Beneath this line is the data. Output exactly the lines from the line with "- intros s. rewrite Hh', Hh. lia." to the line with "(∀ id, zcount id gs'", both ends included, and nothing more.

▬▬▬

(* ===== verification/CacheAccounting.v ===== *)
(** Accounting for the cache manager: which frames and swap slots the entries of
    a table hold, how an operation moves references and slots between the pool
    and a list of entries ([moves]), and the frame rule that lets a loop over
    one table ignore every other holder. *)
From S2P Require Import Prelude.
From S2P Require Import Block.
From S2P Require Import SwapBackend.
From S2P Require Import BlockTable.
From S2P Require Import MemoryAllocator.
From S2P Require Import AllocatorSpec.
From S2P Require Import AllocatorProps.
From S2P Require Import KVCacheManager.

(** ** What entries hold *)

Definition entry_frames (e : BlockTableEntry) : list Z :=
  match swap_slot e with Some _ => [] | None => [physical_id e] end.
Definition entry_slots (e : BlockTableEntry) : list Z :=
  match swap_slot e with Some s => [s] | None => [] end.

Definition frames_of (es : list BlockTableEntry) : list Z := es ≫= entry_frames.
Definition slots_of (es : list BlockTableEntry) : list Z := es ≫= entry_slots.

Definition all_entries (ts : list BlockTable) : list BlockTableEntry := ts ≫= entries_.

Lemma frames_of_app es fs : frames_of (es ++ fs) = frames_of es ++ frames_of fs.
Proof. apply bind_app. Qed.

Lemma slots_of_app es fs : slots_of (es ++ fs) = slots_of es ++ slots_of fs.
Proof. apply bind_app. Qed.

Lemma frames_of_cons e es : frames_of (e :: es) = entry_frames e ++ frames_of es.
Proof. done. Qed.

Lemma slots_of_cons e es : slots_of (e :: es) = entry_slots e ++ slots_of es.
Proof. done. Qed.

Lemma frames_of_nil : frames_of [] = [].
Proof. done. Qed.

Lemma slots_of_nil : slots_of [] = [].
Proof. done. Qed.

Lemma all_entries_app ts us : all_entries (ts ++ us) = all_entries ts ++ all_entries us.
Proof. apply bind_app. Qed.

Lemma all_entries_cons t ts : all_entries (t :: ts) = entries_ t ++ all_entries ts.
Proof. done. Qed.

Lemma entry_frames_elem e es id : e ∈ es → id ∈ entry_frames e → id ∈ frames_of es.
Proof. intros. apply list_elem_of_bind. eauto. Qed.

Create Rewrite HintDb holds.
#[export] Hint Rewrite frames_of_app slots_of_app frames_of_cons slots_of_cons
  frames_of_nil slots_of_nil all_entries_app all_entries_cons zcount_app zcount_nil zcount_cons : holds.

(** ** Moving references *)

Section Moves.
Context {B : Type} `{SwapBackendLaws B}.
Implicit Types a : MemoryAllocator B.

(** 1 when a slot is resident in the backend. *)
Definition held a (s : Z) : Z := match swapped a !! s with Some _ => 1 | None => 0 end.

(** [moves a a' fs fs' ss ss']: the pool goes from [a] to [a'] while its client
    trades the references [fs] and the slots [ss] for [fs'] and [ss']. Frames
    someone else holds and slots of others keep their bytes. *)
Record moves a a' (fs fs' ss ss' : list Z) : Prop := {
  moves_inv : alloc_inv a';
  moves_pool : same_pool a a';
  moves_refs id : refs a' id = refs a id + zcount id fs' - zcount id fs;
  moves_held s : held a' s = held a s + zcount s ss' - zcount s ss;
  moves_frame id : zcount id fs < refs a id → frame a' id = frame a id;
  moves_bytes s b : swapped a !! s = Some b → zcount s ss = 0 → swapped a' !! s = Some b
}.

Lemma moves_refl a fs ss : alloc_inv a → moves a a fs fs ss ss.
Proof. intros. split; try done; intros; lia. Qed.

Lemma held_Some a s b : swapped a !! s = Some b → held a s = 1.
Proof. unfold held. by intros ->. Qed.

Lemma held_range a s : 0 <= held a s <= 1.
Proof. unfold held. case_match; lia. Qed.

Lemma held_pos a s : 0 < held a s → ∃ b, swapped a !! s = Some b.
Proof. unfold held. case_match; [eauto|lia]. Qed.

Lemma moves_trans a a' a'' fs fs' fs'' ss ss' ss'' :
  moves a a' fs fs' ss ss' → moves a' a'' fs' fs'' ss' ss'' → moves a a'' fs fs'' ss ss''.
Proof.
  intros [_ Hp Hr Hh Hf Hb] [Hi Hp' Hr' Hh' Hf' Hb']. split.
  - done.
  - unfold same_pool in *. congruence.
  - intros id. rewrite Hr', Hr. lia.
  - intros s. rewrite Hh', Hh. lia.
  - intros id Hid. rewrite Hf' by (rewrite Hr; lia). by apply Hf.
  - intros s b Hs Hz. pose proof (Hb _ _ Hs Hz) as Hs'. apply Hb'; [done|].
    specialize (Hh s). rewrite (held_Some _ _ _ Hs), (held_Some _ _ _ Hs') in Hh. lia.
Qed.

(** Only the multiplicities matter. *)
Lemma moves_count a a' fs fs' ss ss' gs gs' us us' :
  moves a a' fs fs' ss ss' →
  (∀ id, zcount id gs' - zcount id gs = zcount id fs' - zcount id fs) →
  (∀ id, zcount id fs <= zcount id gs) →
  (∀ s, zcount s us' - zcount s us = zcount s ss' - zcount s ss) →
  (∀ s, zcount s ss <= zcount s us) →
  moves a a' gs gs' us us'.
Proof.
  intros [Hi Hp Hr Hh Hf Hb] H1 H2 H3 H4. split; [done|done|..].
  - intros id. rewrite Hr. specialize (H1 id). lia.
  - intros s. rewrite Hh. specialize (H3 s). lia.
  - intros id Hid. apply Hf. specialize (H2 id). lia.
  - intros s b Hs Hz. apply Hb; [done|]. specialize (H4 s).
    pose proof (zcount_nonneg s ss). lia.
Qed.

(** The holdings of a client are covered by the pool. *)
Definition backed a (es : list BlockTableEntry) : Prop :=
  (∀ id, zcount id (frames_of es) <= refs a id) ∧
  (∀ s, zcount s (slots_of es) <= held a s).

(** The bytes of a block, wherever they are. *)
Definition entry_bytes a (e : BlockTableEntry) : option (list byte) :=
  match swap_slot e with
  | Some s => swapped a !! s
  | None => Some (frame a (physical_id e))
  end.

Definition entries_move a es a' es' : Prop :=
  moves a a' (frames_of es) (frames_of es') (slots_of es) (slots_of es').

Lemma entries_move_frame a a' pre es es' post :
  entries_move a es a' es' → entries_move a (pre ++ es ++ post) a' (pre ++ es' ++ post).
Proof.
  intros Hm. eapply moves_count; [exact Hm|..]; intros i; autorewrite with holds;
    pose proof (zcount_nonneg i (frames_of pre));
    pose proof (zcount_nonneg i (frames_of post)); pose proof (zcount_nonneg i (slots_of pre));
    pose proof (zcount_nonneg i (slots_of post)); lia.
Qed.

Lemma moves_backed a es a' es' : entries_move a es a' es' → backed a es → backed a' es'.
Proof.
  intros [_ _ Hr Hh _ _] [Hf Hs]. split; intros i.
  - rewrite Hr. specialize (Hf i). lia.
  - rewrite Hh. specialize (Hs i). lia.
Qed.

Lemma backed_app a es fs : backed a (es ++ fs) → backed a es ∧ backed a fs.
Proof.
  intros [Hf Hs]. split; split; intros i; specialize (Hf i); specialize (Hs i);
    autorewrite with holds in *;
    pose proof (zcount_nonneg i (frames_of es)); pose proof (zcount_nonneg i (frames_of fs));
    pose proof (zcount_nonneg i (slots_of es)); pose proof (zcount_nonneg i (slots_of fs)); lia.
Qed.

(** Blocks of another holder keep their bytes. *)
Lemma moves_other_bytes a a' es es' e :
  entries_move a es a' es' → backed a (es ++ [e]) → entry_bytes a' e = entry_bytes a e.
Proof.
  intros [_ _ _ _ Hf Hb] [Hbf Hbs]. unfold entry_bytes.
  destruct (swap_slot e) as [s|] eqn:He.
  - specialize (Hbs s). autorewrite with holds in Hbs. unfold entry_slots in Hbs.
    rewrite He, zcount_single, decide_True in Hbs by done.
    pose proof (zcount_nonneg s (slots_of es)). pose proof (held_range a s).
    destruct (held_pos a s) as [b Hs]; [lia|]. rewrite Hs. apply Hb; [done|lia].
  - specialize (Hbf (physical_id e)). autorewrite with holds in Hbf.
    unfold entry_frames in Hbf. rewrite He, zcount_single, decide_True in Hbf by done.
    f_equal. apply Hf. lia.
Qed.

Lemma moves_others_bytes a a' es es' fs :
  entries_move a es a' es' → backed a (es ++ fs) →
  entry_bytes a' <$> fs = entry_bytes a <$> fs.
Proof.
  intros Hm Hb. apply list_fmap_ext. intros i e He.
  eapply moves_other_bytes; [exact Hm|].
  apply list_elem_of_lookup_2, list_elem_of_split in He as (l1 & l2 & ->).
  split; intros k; [destruct Hb as [Hb _]|destruct Hb as [_ Hb]]; specialize (Hb k);
    autorewrite with holds in *;
    pose proof (zcount_nonneg k (frames_of l1)); pose proof (zcount_nonneg k (frames_of l2));
    pose proof (zcount_nonneg k (slots_of l1)); pose proof (zcount_nonneg k (slots_of l2));
    cbn in *; lia.
Qed.

(** [preserves]: references move, every block keeps its bytes. *)
Definition preserves a es a' es' : Prop :=
  entries_move a es a' es' ∧ entry_bytes a' <$> es' = entry_bytes a <$> es.

Lemma preserves_refl a es : alloc_inv a → preserves a es a es.
Proof. intros. split; [by apply moves_refl|done]. Qed.

Lemma preserves_trans a es a' es' a'' es'' :
  preserves a es a' es' → preserves a' es' a'' es'' → preserves a es a'' es''.
Proof. intros [Hm Hb] [Hm' Hb']. split; [by eapply moves_trans|congruence]. Qed.

(** The frame rule. *)
Lemma preserves_frame a es a' es' pre post :
  backed a (pre ++ es ++ post) → preserves a es a' es' →
  preserves a (pre ++ es ++ post) a' (pre ++ es' ++ post).
Proof.
  intros Hb [Hm Heq]. split; [by apply entries_move_frame|].
  rewrite !fmap_app, Heq. f_equal; [|f_equal].
  - eapply moves_others_bytes; [exact Hm|].
    destruct Hb as [Hf Hs]. split; intros k; [specialize (Hf k)|specialize (Hs k)];
      autorewrite with holds in *;
      pose proof (zcount_nonneg k (frames_of post));
      pose proof (zcount_nonneg k (slots_of post)); lia.
  - eapply moves_others_bytes; [exact Hm|]. by apply backed_app in Hb as [_ Hb].
Qed.
End Moves.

▬▬▬

» Response to the task:
  - intros s. rewrite Hh', Hh. lia.
  - intros id Hid. rewrite Hf' by (rewrite Hr; lia). by apply Hf.
  - intros s b Hs Hz. pose proof (Hb _ _ Hs Hz) as Hs'. apply Hb'; [done|].
    specialize (Hh s). rewrite (held_Some _ _ _ Hs), (held_Some _ _ _ Hs') in Hh. lia.
Qed.

(** Only the multiplicities matter. *)
Lemma moves_count a a' fs fs' ss ss' gs gs' us us' :
  moves a a' fs fs' ss ss' →
  (∀ id, zcount id gs' - zcount id gs = zcount id fs' - zcount id fs) →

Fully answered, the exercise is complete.